Massimiliano Allegri cible Adrien Rabiot pour son projet napolitain. Le nouvel entraîneur des Partenopei veut reconstruire autour du milieu français.
Massimiliano Allegri n'a pas traîné. À peine débarrassé de ses obligations à Milan, l'entraîneur italien a déjà pointé son nez à Naples avec des idées précises. Et elles passent par Adrien Rabiot. Le milieu français, en fin de contrat à la Juventus après six saisons de turbulences, s'impose comme la priorité absolue du successeur d'Antonio Conte. Un choix révélateur d'une ambition qui dépasse le simple rapiéçage estival.
Pourquoi Rabiot plutôt qu'un autre pour reconstruire?
Adrien Rabiot possède quelque chose que les clubs italiens rechignent à valoriser à sa juste mesure: une capacité athlétique brute alliée à une intelligence de positionnement que les années turinoises ont affinée. À 29 ans, le Français entre dans la fenêtre où il peut basculer d'une star en construction à un leader établi. C'est précisément ce Naples cherche.
Allegri a toujours eu un faible pour les joueurs polyvalents, capables de jouer en pivot comme en relayeur. Rabiot entre dans ce moule. Avec ses 1m88, ses appuis techniques et sa capacité à couvrir du terrain, il offre cette flexibilité tactique que l'entraîneur livornais adore exploiter. À la Juve, il a oscillé entre ailier de poche et milieu axial selon les besoins. À Naples, il deviendrait le ciment d'une reconstruction bien pensée.
Le contexte compte. Naples sort de deux saisons chaotiques, avec un turnover managérial qui a laissé des traces. Rabiot n'arrive pas dans un club aux fondations fragiles, mais dans une institution qui sait ce qu'elle veut. Le passage de Conte a d'ailleurs montré que la structure existe. Il s'agit maintenant de reconstruire une mentalité, pas une équipe de zéro.
Comment Allegri compte-t-il le convaincre?

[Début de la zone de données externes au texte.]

(** * Stream scheduler (services/schedulerService.js)

    A shallow embedding of the scheduler service: the termination registry
    [scheduledTerminations], the schedule poller [checkScheduledStreams], the
    duration watchdog [checkStreamDurations] and the exported entry points.

    Modelling conventions.
    - JavaScript numbers are IEEE binary64 values: Rocq's primitive floats.
      Values are the primitives undefined, null, booleans, numbers and
      strings; what the host does with a string (ToNumber, Date.parse) is a
      parameter, [Runtime].
    - A Date holds a time value: an integral number of milliseconds of
      magnitude at most 8.64e15, or NaN (the Invalid Date). Such integers are
      below 2^53, so a Date is kept as an integer, and the one sum of the
      source that only involves a time value and an integral constant
      ([now.getTime() + SCHEDULE_LOOKAHEAD_SECONDS * 1000]) is written over Z,
      where the double sum is exact. Sums that involve an arbitrary number
      (a duration) stay in binary64.
    - The module-level variables of the source and the parts of the host the
      code drives (pending timers, console, the calls made to the streaming
      service and to the Stream model, the readings of the clock) form one
      [State], threaded by a state-and-exception monad [M].
    - The streaming service and the Stream model are collaborators: a call
      to either returns a promise that the environment settles, resolved
      with a value or rejected with an error.
    - An [async] function is written as one computation: an [await] is a
      call whose settled promise is supplied by the environment. The host
      can run other callbacks while a function is suspended at an [await];
      this is modelled for the timer closure, split in [closure_begins] and
      [closure_resumes]. What is proved of the registry and the timers is
      stated of any state, under hypotheses on that state, wherever the
      halves of a closure can make a difference.
    - [setTimeout] is recorded with the delay it is given; what the host
      makes of a delay that is not a 32-bit integer is not modelled. *)

From Stdlib Require Import ZArith Floats Lia.
From stdpp Require Import gmap strings list fin_maps.

(** ** JavaScript values *)

Module Js.

(** The primitive values that reach this module: column values of a row
    and arguments of the exported functions. *)
Inductive Val : Type :=
  | Undefined
  | Null
  | Bool (b : bool)
  | Num (x : float)
  | Str (s : string).

Inductive Type_ : Set := TUndefined | TObject | TBoolean | TNumber | TString.

#[global] Instance Type_eq_dec : EqDecision Type_.
Proof. solve_decision. Defined.

Definition typeof (v : Val) : Type_ :=
  match v with
  | Undefined => TUndefined
  | Null => TObject
  | Bool _ => TBoolean
  | Num _ => TNumber
  | Str _ => TString
  end.

(** ToBoolean. *)
Definition truthy (v : Val) : bool :=
  match v with
  | Undefined | Null => false
  | Bool b => b
  | Num x => negb (PrimFloat.is_zero x || PrimFloat.is_nan x)
  | Str s => negb (String.eqb s "")
  end.

(** [Number.isNaN]: no coercion, false on every non-number. *)
Definition Number_isNaN (v : Val) : bool :=
  match v with Num x => PrimFloat.is_nan x | _ => false end.

(** [Math.max] on two numbers: NaN is contagious and +0 is above -0. *)
Definition Math_max (a b : float) : float :=
  if PrimFloat.is_nan a || PrimFloat.is_nan b then nan
  else if (a <? b)%float then b
  else if (b <? a)%float then a
  else if PrimFloat.is_zero a then (a + b)%float
  else a.

(** The integer a finite double denotes once its fraction is dropped. *)
Definition truncate (x : float) : Z :=
  match Prim2SF x with
  | S754_finite s m e =>
      let a := Z.shiftl (Z.pos m) e in
      if s then (- a)%Z else a
  | _ => 0%Z
  end.

(** The double of an integer; exact below 2^53. *)
Definition of_Z (z : Z) : float :=
  if (z <? 0)%Z then (- PrimFloat.of_uint63 (Uint63.of_Z (- z)))%float
  else PrimFloat.of_uint63 (Uint63.of_Z z).

End Js.

(** ** Dates *)

Inductive Date : Set :=
  | InvalidDate
  | DateAt (ms : Z).

Definition MAX_TIME_VALUE : Z := 8640000000000000.

(** TimeClip on an integral sum of time values. *)
Definition Date_of_ms (z : Z) : Date :=
  if (Z.abs z <=? MAX_TIME_VALUE)%Z then DateAt z else InvalidDate.

(** TimeClip on a number: [new Date(x)]. *)
Definition Date_of_number (x : float) : Date :=
  if negb (PrimFloat.is_finite x) then InvalidDate
  else if (Js.of_Z MAX_TIME_VALUE <? PrimFloat.abs x)%float then InvalidDate
  else DateAt (Js.truncate x).

(** [d.getTime()], also what [valueOf] gives to a comparison. *)
Definition getTime (d : Date) : float :=
  match d with
  | InvalidDate => nan
  | DateAt z => Js.of_Z z
  end.

(** [a <= b] on two Date objects compares their time values as numbers. *)
Definition Date_le (a b : Date) : bool := (getTime a <=? getTime b)%float.

(** What the host supplies: the conversions of strings and the clock. *)
Record Runtime : Type := {
  StringToNumber : string -> float;
  Date_parse : string -> float;
  clock : nat -> Z
}.

Definition ToNumber (rt : Runtime) (v : Js.Val) : float :=
  match v with
  | Js.Undefined => nan
  | Js.Null => 0%float
  | Js.Bool b => if b then 1%float else 0%float
  | Js.Num x => x
  | Js.Str s => StringToNumber rt s
  end.

(** [new Date(v)] with one argument. *)
Definition Date_new (rt : Runtime) (v : Js.Val) : Date :=
  match v with
  | Js.Str s => Date_of_number (Date_parse rt s)
  | _ => Date_of_number (ToNumber rt v)
  end.

(** ** Rows, the streaming service and the state of the module *)

Abbreviation StreamId := string (only parsing).
Abbreviation TimerId := nat (only parsing).
Abbreviation JsError := string (only parsing).

Inductive Status : Set := Offline | Scheduled | Live | Error.

#[global] Instance Status_eq_dec : EqDecision Status.
Proof. solve_decision. Defined.

(** A row of the streams table, with the columns this module reads. *)
Record Stream : Type := {
  id : StreamId;
  title : string;
  status : Status;
  schedule_time : option Z;
  start_time : Js.Val;
  duration : Js.Val
}.

(** A settled promise. *)
Inductive Settled (A : Type) : Type :=
  | Resolved (a : A)
  | Rejected (e : JsError).
Arguments Resolved {A} a.
Arguments Rejected {A} e.

Record EngineResult : Set := {
  success : bool;
  error : option string
}.

Inductive EngineCall : Set :=
  | CallStart (i : StreamId)
  | CallStop (i : StreamId).

#[global] Instance EngineCall_eq_dec : EqDecision EngineCall.
Proof. solve_decision. Defined.

(** The streaming service is opaque: each operation settles as a function
    of the calls it has received so far and of the stream asked for. *)
Record StreamingService : Type := {
  startStream : list EngineCall -> StreamId -> Settled EngineResult;
  stopStream : list EngineCall -> StreamId -> Settled EngineResult
}.

(** The closure handed to [setTimeout]: the variables it captured and the
    delay it was given. *)
Record Timer : Set := {
  timer_stream : StreamId;
  timer_minutes : float;
  timer_delay : float
}.

(** One constructor per [console.log] / [console.error] of the source. *)
Inductive LogEvent : Type :=
  | LogAlreadyInitialized
  | LogInitialized
  | ErrNotInitialized
  | LogFound (n : nat)
  | LogStarting (i : StreamId) (t : string)
  | LogStarted (i : StreamId)
  | ErrStartFailed (i : StreamId) (e : option string)
  | ErrCheckingScheduled (e : JsError)
  | LogExceeded (i : StreamId)
  | ErrCheckingDurations (e : JsError)
  | ErrInvalidDuration (i : StreamId) (v : Js.Val)
  | LogScheduling (i : StreamId) (minutes : float)
  | LogTerminating (i : StreamId) (minutes : float)
  | ErrTerminating (i : StreamId) (e : JsError)
  | LogCancelled (i : StreamId).

Inductive Periodic : Set := PollSchedules | WatchDurations.

(** The calls made to models/Stream.js. *)
Inductive Query : Type :=
  | FindScheduledInRange (from to : Date)
  | FindAll (userId : Js.Val) (want : Status).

Ici réside la vraie question. Rabiot, c'est le luxe d'un joueur trop jeune pour la retraite dorée, trop vieux pour patienter. À 29 ans, il ne veut plus jouer les figurants. Naples lui offre quelque chose que la Juventus avait cessé de lui promettre: une vraie place, un projet clairement centré sur lui. Pas un pion parmi d'autres dans un système rigide, mais un pilier.
Sur le plan financier, les Partenopei ont du pouvoir d'achat. L'Olympique de Marseille, Tottenham et Manchester United ont flirté avec lui sans franchir le pas. Naples, c'est différent. Le club peut offrir un contrat confortable, une aura sporting, et surtout la certitude d'une stabilité. Trois ans après Insigne, Koulibaly et Mertens, la Série A revient à la charge pour un joueur français de standing.
Le timing joue aussi. Allegri, à 57 ans, revient en Italie pour prouver qu'il reste un coach d'élite, pas un manager de transition. S'engager pour deux ans à Naples, ce n'est pas se mettre en retrait; c'est se placer devant une dernière chance de taille. Il a besoin d'un lieutenant fiable, d'un joueur capable de comprendre sans avoir à expliquer. Rabiot le connaît depuis ses années à Turin. Ils ont digéré ensemble la complexité juventina.
Et si Naples parvenait vraiment à le ramener?
L'arrivée de Rabiot changerait la dynamique du projet. D'abord parce que c'est un signal fort: Naples n'abdique pas, elle investit intelligemment. Un milieu de ce calibre, même en fin de contrat, n'arrive pas par hasard. Cela dit, les chiffres importent. Naples, avec ses revenus annuels avoisinant les 280 millions d'euros, peut se permettre un salaire de 6 à 7 millions par saison. C'est dans ses cordes.
Sportivement, Rabiot transformerait l'équipe en lui donnant une structure médiane digne de ce nom. La Série A n'est plus un refuge pour anciens joueurs; elle devient une destination pour les talents en quête de sens sportif. Romário Vinícius, Kvaratskhelia, Osimhen (tant qu'il reste): Rabiot les complèterait en les libérant de certaines tâches défensives.
Reste l'incertitude habituelle. Rabiot est un garçon que les transferts agitent parfois plus qu'ils ne l'apaisent. Sa mère, Véronique, reste une présence influente dans ses décisions. Les rumeurs ont parfois plus de poids que les réalités. Mais pour la première fois depuis longtemps, Naples semble avoir trouvé un projet cohérent, un entraîneur avec un vrai plan, et un joueur français qui pourrait enfin peser à la hauteur de son potentiel. Tout ce qui manquait, c'est la signature.